══ The input ══

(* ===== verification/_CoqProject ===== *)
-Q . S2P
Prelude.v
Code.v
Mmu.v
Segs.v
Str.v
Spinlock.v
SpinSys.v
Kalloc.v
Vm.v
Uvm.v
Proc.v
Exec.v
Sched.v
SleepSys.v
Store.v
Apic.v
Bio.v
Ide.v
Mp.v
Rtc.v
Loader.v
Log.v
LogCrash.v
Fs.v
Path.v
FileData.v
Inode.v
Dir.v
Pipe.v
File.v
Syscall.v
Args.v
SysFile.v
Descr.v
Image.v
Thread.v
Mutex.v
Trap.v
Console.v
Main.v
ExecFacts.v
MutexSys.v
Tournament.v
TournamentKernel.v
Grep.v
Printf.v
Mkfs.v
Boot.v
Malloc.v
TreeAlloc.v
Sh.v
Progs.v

═══
══ The input ══

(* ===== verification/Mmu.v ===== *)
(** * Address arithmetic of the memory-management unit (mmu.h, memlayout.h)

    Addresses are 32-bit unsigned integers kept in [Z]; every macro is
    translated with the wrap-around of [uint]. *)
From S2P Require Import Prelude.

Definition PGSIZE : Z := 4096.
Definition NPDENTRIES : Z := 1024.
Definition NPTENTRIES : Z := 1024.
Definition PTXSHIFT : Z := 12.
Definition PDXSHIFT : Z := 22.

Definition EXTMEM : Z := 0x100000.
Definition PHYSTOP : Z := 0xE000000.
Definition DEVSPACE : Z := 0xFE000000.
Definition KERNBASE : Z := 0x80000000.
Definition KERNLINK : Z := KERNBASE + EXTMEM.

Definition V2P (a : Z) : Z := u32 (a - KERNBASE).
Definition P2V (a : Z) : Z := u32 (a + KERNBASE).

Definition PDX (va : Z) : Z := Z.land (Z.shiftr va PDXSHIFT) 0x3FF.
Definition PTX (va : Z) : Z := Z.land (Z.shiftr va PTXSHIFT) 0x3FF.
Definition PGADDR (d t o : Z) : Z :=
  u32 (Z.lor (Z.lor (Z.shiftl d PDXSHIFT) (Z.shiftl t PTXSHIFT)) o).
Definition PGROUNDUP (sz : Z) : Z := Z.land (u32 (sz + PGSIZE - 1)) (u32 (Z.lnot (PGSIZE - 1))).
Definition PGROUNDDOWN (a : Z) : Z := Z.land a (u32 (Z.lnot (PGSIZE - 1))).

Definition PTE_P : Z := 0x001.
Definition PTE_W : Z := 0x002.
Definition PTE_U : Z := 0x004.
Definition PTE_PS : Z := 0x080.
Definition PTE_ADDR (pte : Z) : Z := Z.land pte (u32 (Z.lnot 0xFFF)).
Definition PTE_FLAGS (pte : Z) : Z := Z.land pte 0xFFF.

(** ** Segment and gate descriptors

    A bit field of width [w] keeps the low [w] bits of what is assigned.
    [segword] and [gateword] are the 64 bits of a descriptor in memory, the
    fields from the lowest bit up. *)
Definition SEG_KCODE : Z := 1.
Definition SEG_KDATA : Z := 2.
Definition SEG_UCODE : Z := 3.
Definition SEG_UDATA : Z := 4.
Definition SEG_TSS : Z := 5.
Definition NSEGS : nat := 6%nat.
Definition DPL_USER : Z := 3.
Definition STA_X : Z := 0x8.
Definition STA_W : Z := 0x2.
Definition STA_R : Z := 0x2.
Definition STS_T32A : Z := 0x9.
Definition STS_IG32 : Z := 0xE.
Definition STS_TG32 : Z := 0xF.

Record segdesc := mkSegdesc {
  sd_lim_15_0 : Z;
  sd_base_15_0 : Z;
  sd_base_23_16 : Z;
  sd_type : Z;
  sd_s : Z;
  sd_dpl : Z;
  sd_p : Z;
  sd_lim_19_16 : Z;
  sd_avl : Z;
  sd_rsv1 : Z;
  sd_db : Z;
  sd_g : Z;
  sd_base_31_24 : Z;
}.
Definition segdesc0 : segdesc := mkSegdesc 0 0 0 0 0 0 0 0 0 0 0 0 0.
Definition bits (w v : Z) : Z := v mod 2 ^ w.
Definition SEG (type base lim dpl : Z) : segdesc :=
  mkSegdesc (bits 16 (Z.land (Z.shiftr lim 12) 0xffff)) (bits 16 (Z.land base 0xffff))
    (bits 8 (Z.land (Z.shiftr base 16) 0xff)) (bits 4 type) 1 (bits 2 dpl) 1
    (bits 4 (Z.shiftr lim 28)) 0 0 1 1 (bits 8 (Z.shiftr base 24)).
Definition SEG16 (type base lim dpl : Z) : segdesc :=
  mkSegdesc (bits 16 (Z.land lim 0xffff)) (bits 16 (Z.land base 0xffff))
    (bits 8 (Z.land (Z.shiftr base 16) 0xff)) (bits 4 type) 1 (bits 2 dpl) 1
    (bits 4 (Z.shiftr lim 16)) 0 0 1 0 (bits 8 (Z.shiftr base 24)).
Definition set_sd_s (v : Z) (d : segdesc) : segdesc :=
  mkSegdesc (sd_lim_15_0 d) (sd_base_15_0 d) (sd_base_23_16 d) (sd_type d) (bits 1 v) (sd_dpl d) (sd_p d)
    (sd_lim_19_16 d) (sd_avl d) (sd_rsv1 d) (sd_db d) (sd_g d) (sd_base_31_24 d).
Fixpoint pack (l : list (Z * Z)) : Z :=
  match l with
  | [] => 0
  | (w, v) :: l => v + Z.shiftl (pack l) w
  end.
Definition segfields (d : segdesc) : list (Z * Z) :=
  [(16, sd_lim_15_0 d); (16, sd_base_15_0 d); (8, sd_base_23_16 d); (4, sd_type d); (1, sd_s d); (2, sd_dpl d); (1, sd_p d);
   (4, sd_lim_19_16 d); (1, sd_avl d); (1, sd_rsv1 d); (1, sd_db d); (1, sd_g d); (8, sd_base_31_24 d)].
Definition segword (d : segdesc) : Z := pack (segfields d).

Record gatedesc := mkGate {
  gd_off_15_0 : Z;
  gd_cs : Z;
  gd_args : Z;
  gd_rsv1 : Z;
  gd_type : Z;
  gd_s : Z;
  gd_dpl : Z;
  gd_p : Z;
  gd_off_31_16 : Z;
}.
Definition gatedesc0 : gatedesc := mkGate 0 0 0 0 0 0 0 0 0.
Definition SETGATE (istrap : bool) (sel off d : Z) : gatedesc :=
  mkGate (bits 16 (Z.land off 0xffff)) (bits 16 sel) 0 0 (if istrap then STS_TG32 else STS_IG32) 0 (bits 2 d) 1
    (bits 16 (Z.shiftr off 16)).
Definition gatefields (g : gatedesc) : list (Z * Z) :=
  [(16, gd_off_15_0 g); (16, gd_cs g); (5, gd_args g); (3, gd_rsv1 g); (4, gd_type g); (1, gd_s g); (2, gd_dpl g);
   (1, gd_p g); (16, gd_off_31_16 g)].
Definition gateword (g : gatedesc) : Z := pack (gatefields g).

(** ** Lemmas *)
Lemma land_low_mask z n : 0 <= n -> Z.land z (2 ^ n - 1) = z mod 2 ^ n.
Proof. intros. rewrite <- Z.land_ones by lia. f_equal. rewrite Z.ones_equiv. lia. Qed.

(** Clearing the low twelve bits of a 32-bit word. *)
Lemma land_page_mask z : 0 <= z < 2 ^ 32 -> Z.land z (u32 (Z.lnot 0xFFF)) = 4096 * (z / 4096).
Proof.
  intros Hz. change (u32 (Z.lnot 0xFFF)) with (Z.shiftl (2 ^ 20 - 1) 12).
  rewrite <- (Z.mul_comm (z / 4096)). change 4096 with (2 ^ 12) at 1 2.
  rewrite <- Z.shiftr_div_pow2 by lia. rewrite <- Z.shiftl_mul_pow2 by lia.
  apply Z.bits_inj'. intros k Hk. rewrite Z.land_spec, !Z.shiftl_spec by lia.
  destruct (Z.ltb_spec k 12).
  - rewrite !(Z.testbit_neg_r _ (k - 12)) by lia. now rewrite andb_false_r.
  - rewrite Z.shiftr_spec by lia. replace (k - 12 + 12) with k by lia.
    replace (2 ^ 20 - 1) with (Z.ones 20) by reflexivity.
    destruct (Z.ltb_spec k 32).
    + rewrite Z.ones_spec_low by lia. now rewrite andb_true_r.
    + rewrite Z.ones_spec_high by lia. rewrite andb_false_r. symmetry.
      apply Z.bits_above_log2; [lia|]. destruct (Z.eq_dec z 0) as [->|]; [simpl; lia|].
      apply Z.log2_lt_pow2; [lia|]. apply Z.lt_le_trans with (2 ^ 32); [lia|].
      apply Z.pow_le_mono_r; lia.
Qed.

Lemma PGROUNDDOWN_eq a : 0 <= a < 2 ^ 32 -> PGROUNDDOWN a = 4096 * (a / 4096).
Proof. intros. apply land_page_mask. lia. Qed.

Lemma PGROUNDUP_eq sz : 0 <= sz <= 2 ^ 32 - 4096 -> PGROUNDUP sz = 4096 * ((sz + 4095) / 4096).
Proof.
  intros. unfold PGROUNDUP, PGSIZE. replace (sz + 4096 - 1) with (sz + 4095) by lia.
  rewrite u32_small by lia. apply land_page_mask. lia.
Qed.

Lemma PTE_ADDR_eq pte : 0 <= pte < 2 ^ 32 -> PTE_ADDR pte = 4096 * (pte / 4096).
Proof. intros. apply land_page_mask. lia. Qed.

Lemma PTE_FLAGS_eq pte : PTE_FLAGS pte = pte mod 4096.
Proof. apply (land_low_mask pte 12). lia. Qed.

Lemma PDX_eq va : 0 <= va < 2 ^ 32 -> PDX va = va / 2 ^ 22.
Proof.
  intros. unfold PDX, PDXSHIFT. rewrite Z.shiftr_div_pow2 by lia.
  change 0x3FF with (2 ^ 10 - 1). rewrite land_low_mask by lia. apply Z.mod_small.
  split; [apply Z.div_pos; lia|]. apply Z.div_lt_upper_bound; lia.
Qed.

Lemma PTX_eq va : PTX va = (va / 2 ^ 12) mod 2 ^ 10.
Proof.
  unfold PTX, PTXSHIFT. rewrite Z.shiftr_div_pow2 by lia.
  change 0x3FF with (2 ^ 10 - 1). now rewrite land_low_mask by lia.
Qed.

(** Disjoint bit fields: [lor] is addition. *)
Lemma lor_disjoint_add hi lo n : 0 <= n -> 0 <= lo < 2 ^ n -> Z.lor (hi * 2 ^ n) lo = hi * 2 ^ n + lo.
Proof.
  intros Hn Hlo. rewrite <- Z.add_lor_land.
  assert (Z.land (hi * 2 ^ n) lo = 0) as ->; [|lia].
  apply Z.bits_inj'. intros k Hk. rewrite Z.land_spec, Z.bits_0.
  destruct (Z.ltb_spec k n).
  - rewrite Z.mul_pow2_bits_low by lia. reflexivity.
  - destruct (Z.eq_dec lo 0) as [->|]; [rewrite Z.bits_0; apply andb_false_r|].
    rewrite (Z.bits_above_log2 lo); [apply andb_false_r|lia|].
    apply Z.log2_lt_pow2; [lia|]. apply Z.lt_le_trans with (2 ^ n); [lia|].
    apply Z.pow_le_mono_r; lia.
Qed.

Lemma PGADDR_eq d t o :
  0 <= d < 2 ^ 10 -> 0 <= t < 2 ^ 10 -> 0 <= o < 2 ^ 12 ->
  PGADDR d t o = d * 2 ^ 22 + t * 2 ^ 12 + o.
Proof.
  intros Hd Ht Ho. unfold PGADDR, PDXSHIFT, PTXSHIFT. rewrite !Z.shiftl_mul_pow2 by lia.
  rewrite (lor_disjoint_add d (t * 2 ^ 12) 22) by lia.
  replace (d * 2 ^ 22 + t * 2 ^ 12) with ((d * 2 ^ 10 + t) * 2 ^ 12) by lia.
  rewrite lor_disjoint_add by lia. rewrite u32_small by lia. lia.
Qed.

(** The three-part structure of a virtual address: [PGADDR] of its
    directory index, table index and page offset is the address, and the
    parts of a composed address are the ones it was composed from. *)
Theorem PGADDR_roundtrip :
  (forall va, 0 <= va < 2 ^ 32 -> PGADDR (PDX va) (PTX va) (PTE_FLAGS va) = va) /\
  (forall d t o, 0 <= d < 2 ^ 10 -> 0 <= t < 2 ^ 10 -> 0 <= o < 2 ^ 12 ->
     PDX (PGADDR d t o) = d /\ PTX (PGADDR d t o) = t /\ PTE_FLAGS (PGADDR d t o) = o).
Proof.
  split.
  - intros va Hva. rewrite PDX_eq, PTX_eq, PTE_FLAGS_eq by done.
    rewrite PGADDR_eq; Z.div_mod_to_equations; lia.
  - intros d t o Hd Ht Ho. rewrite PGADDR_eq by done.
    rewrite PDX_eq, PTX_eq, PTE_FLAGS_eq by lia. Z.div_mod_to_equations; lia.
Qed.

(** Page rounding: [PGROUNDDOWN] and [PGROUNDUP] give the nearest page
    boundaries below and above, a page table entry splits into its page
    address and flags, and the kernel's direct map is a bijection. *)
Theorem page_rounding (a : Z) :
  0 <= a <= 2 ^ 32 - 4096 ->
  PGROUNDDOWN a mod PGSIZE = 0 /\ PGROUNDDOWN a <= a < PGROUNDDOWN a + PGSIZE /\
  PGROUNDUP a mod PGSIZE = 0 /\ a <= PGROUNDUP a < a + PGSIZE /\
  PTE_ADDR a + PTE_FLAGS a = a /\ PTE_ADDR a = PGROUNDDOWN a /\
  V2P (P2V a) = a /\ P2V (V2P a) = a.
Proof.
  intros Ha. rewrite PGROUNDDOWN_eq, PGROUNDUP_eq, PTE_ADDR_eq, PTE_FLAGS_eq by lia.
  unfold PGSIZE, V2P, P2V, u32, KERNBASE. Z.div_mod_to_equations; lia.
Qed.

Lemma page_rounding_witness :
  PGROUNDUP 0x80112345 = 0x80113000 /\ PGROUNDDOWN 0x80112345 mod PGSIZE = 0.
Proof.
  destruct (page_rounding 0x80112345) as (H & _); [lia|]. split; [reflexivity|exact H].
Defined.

═══
══ The input ══

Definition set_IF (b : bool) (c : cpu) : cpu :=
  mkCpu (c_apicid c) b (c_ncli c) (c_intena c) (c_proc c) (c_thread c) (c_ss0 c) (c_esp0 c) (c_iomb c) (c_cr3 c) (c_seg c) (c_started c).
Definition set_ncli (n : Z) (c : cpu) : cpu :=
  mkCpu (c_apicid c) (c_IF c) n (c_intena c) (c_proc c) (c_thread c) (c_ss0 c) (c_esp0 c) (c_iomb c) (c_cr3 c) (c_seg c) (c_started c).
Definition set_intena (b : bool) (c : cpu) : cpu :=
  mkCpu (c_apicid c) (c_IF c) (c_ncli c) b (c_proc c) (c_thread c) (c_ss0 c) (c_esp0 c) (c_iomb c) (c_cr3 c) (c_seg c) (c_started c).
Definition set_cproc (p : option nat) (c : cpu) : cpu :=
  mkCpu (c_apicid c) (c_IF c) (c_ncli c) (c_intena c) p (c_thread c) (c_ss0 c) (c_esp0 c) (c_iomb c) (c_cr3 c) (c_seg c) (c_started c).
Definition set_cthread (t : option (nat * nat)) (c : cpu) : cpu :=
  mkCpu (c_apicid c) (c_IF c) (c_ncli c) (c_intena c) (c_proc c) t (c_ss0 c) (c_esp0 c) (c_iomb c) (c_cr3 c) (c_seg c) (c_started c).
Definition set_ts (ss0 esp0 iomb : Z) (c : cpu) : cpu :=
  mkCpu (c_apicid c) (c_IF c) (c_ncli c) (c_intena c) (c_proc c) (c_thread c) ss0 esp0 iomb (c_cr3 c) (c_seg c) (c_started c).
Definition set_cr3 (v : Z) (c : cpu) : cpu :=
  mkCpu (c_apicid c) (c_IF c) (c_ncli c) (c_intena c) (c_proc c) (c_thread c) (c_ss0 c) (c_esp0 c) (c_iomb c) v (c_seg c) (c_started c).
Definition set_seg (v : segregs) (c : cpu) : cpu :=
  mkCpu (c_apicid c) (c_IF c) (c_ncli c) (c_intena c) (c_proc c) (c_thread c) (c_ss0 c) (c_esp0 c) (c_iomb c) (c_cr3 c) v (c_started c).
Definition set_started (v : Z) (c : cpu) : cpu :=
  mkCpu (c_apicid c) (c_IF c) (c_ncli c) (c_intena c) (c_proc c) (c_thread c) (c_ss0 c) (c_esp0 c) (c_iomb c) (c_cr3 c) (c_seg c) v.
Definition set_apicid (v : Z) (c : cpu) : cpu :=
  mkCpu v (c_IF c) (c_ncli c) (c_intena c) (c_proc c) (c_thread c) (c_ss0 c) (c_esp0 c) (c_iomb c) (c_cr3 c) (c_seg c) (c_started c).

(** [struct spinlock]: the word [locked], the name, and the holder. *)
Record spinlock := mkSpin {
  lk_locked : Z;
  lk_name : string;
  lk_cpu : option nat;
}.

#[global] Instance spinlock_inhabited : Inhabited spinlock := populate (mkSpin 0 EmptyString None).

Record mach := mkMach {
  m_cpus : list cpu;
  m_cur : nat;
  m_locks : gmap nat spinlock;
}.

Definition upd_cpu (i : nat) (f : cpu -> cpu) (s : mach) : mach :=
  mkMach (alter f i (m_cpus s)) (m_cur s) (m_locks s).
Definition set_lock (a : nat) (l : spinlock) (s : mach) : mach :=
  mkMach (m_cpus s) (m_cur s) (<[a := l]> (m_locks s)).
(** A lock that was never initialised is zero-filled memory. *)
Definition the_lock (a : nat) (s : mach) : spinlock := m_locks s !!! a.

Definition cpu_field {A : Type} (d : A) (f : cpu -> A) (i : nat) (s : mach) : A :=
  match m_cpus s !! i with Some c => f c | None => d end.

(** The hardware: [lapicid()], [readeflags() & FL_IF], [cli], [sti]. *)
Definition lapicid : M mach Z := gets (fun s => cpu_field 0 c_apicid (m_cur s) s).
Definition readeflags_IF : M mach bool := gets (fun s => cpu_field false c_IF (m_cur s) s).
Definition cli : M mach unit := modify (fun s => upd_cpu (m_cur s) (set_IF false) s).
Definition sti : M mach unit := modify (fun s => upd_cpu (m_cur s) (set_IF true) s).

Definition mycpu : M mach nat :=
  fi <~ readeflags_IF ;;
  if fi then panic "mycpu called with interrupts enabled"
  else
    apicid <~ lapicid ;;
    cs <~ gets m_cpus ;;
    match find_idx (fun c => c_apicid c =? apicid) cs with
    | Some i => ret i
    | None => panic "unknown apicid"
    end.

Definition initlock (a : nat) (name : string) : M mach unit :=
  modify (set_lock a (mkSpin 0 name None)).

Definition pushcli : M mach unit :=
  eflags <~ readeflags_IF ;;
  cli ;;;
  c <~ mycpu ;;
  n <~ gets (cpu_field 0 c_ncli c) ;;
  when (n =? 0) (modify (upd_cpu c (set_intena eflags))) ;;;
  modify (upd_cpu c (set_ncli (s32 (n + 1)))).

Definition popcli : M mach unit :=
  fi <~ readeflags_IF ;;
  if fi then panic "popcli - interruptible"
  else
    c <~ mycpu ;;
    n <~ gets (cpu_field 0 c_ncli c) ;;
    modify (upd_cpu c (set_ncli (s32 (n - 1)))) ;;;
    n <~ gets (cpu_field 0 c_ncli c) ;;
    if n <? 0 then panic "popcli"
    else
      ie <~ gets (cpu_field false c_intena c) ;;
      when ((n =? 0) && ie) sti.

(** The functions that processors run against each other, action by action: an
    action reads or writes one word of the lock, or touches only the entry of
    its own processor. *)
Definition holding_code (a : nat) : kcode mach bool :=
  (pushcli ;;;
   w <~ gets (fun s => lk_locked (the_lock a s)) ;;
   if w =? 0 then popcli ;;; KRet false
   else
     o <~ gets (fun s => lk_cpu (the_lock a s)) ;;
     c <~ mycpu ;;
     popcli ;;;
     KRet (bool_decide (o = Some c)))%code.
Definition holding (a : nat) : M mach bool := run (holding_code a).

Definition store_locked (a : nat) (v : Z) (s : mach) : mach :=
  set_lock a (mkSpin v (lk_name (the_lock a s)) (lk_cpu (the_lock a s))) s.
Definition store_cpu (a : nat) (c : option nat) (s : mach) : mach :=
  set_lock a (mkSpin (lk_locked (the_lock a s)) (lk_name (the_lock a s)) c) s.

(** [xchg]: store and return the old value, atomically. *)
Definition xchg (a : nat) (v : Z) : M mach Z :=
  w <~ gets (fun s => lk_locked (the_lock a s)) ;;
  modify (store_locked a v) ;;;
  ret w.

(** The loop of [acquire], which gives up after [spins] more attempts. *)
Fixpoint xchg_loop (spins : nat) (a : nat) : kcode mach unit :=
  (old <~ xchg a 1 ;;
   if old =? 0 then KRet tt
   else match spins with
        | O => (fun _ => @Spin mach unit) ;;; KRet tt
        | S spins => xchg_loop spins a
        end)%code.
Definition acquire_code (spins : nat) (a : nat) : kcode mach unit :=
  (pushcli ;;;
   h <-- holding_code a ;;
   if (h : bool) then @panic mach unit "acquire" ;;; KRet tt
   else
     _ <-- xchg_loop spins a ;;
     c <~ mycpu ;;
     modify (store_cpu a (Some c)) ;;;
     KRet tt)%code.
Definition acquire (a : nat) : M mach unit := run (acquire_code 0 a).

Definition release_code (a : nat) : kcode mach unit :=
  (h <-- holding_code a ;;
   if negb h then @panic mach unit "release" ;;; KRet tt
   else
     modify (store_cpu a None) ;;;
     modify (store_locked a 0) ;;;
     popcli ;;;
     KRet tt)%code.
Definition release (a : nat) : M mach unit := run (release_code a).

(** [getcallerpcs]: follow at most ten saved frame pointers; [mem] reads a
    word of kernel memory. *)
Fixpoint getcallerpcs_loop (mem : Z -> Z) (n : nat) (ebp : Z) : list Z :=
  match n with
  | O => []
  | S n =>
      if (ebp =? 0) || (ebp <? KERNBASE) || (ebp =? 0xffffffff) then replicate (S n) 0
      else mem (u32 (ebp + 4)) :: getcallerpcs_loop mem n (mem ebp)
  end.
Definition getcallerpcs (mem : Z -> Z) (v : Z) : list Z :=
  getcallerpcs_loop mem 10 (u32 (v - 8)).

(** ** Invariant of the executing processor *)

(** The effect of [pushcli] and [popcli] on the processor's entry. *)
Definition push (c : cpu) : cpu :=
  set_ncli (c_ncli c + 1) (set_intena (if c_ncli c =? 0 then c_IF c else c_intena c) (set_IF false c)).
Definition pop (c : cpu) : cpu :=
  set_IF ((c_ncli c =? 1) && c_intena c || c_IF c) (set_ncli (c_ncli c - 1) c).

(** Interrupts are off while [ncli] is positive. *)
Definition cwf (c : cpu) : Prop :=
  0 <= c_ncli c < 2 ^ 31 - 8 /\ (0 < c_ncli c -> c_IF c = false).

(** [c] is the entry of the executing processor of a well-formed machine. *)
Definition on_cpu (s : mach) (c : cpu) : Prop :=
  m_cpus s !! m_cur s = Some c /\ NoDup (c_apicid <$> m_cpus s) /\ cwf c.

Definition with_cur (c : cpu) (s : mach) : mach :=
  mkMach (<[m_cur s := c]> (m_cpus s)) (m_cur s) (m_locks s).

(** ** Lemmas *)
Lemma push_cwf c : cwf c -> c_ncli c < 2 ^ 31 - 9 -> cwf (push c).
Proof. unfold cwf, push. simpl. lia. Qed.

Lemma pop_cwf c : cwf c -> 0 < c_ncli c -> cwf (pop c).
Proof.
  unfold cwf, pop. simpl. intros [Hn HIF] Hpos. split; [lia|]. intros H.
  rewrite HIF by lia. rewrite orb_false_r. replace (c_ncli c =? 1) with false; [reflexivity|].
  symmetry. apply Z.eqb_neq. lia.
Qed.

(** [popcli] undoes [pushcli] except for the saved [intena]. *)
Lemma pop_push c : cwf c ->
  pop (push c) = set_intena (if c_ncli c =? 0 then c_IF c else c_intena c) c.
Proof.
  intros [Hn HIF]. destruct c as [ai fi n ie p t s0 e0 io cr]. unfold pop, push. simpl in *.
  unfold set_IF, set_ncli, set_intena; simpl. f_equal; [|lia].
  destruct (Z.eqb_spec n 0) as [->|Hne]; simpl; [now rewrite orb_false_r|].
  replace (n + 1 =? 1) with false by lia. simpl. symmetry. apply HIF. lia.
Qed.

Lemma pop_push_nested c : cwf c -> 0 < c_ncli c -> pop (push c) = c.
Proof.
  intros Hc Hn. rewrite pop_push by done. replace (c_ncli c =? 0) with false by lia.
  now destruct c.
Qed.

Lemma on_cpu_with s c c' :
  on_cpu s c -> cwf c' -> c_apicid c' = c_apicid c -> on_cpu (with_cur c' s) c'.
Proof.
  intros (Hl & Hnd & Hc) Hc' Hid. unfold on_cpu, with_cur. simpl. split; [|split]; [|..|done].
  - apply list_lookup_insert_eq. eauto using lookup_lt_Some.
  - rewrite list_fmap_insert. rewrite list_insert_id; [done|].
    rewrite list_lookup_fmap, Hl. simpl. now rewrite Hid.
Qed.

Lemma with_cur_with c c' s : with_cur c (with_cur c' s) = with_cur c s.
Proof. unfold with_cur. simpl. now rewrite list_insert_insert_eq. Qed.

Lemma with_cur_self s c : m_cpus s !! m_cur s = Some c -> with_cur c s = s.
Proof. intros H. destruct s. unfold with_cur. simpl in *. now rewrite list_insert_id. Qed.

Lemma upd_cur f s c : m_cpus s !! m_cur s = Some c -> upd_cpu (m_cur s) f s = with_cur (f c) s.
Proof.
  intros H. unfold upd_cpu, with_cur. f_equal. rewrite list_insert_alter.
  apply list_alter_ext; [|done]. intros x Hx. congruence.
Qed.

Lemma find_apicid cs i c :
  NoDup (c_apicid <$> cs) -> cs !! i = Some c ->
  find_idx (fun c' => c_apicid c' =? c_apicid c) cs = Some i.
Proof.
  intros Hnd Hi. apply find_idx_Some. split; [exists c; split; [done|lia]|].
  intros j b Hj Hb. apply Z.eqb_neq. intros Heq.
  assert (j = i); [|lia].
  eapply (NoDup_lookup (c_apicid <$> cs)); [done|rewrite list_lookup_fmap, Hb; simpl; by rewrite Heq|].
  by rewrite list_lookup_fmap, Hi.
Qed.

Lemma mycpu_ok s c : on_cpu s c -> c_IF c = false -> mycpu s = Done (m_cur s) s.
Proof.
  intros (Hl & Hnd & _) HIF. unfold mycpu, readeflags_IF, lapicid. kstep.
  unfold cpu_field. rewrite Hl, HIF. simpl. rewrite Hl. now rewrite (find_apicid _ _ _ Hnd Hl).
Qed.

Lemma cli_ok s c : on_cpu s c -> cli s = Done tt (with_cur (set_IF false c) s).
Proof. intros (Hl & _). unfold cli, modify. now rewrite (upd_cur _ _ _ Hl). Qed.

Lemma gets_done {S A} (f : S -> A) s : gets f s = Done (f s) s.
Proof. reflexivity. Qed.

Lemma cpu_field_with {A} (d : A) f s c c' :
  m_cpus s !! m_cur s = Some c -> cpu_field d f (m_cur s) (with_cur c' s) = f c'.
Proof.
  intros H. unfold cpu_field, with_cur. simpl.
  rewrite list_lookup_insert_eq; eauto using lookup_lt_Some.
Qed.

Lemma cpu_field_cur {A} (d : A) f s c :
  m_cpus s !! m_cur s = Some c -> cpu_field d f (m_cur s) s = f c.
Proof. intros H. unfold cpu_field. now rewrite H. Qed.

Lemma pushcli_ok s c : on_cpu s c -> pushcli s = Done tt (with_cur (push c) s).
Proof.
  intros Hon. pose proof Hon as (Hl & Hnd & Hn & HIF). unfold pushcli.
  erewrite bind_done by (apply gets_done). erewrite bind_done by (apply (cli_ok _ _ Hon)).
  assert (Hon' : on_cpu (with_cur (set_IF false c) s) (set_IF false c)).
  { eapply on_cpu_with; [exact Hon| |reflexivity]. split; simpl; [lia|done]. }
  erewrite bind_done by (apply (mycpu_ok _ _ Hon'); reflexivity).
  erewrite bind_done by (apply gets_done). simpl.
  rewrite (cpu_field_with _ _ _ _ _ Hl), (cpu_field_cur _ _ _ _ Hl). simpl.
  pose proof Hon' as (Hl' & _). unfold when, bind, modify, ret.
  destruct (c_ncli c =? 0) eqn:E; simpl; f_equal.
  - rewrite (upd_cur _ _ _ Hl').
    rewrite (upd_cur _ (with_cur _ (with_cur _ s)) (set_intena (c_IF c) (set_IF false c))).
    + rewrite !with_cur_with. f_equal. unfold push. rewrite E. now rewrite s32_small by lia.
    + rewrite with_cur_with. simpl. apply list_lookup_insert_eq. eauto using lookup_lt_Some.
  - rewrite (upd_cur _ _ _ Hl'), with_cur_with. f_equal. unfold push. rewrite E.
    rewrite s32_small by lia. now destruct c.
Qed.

═══

Aim of the task => Repeat, word for word, the lines above between the line holding "(* ===== verification/Mmu.v ===== *)" and the line holding "fields from the lowest bit up. *)", inclusive; omit everything else.

Completed task =>
(* ===== verification/Mmu.v ===== *)
(** * Address arithmetic of the memory-management unit (mmu.h, memlayout.h)

    Addresses are 32-bit unsigned integers kept in [Z]; every macro is
    translated with the wrap-around of [uint]. *)
From S2P Require Import Prelude.

Definition PGSIZE : Z := 4096.
Definition NPDENTRIES : Z := 1024.
Definition NPTENTRIES : Z := 1024.
Definition PTXSHIFT : Z := 12.
Definition PDXSHIFT : Z := 22.

Definition EXTMEM : Z := 0x100000.
Definition PHYSTOP : Z := 0xE000000.
Definition DEVSPACE : Z := 0xFE000000.
Definition KERNBASE : Z := 0x80000000.
Definition KERNLINK : Z := KERNBASE + EXTMEM.

Definition V2P (a : Z) : Z := u32 (a - KERNBASE).
Definition P2V (a : Z) : Z := u32 (a + KERNBASE).

Definition PDX (va : Z) : Z := Z.land (Z.shiftr va PDXSHIFT) 0x3FF.
Definition PTX (va : Z) : Z := Z.land (Z.shiftr va PTXSHIFT) 0x3FF.
Definition PGADDR (d t o : Z) : Z :=
  u32 (Z.lor (Z.lor (Z.shiftl d PDXSHIFT) (Z.shiftl t PTXSHIFT)) o).
Definition PGROUNDUP (sz : Z) : Z := Z.land (u32 (sz + PGSIZE - 1)) (u32 (Z.lnot (PGSIZE - 1))).
Definition PGROUNDDOWN (a : Z) : Z := Z.land a (u32 (Z.lnot (PGSIZE - 1))).

Definition PTE_P : Z := 0x001.
Definition PTE_W : Z := 0x002.
Definition PTE_U : Z := 0x004.
Definition PTE_PS : Z := 0x080.
Definition PTE_ADDR (pte : Z) : Z := Z.land pte (u32 (Z.lnot 0xFFF)).
Definition PTE_FLAGS (pte : Z) : Z := Z.land pte 0xFFF.

(** ** Segment and gate descriptors

    A bit field of width [w] keeps the low [w] bits of what is assigned.
    [segword] and [gateword] are the 64 bits of a descriptor in memory, the
    fields from the lowest bit up. *)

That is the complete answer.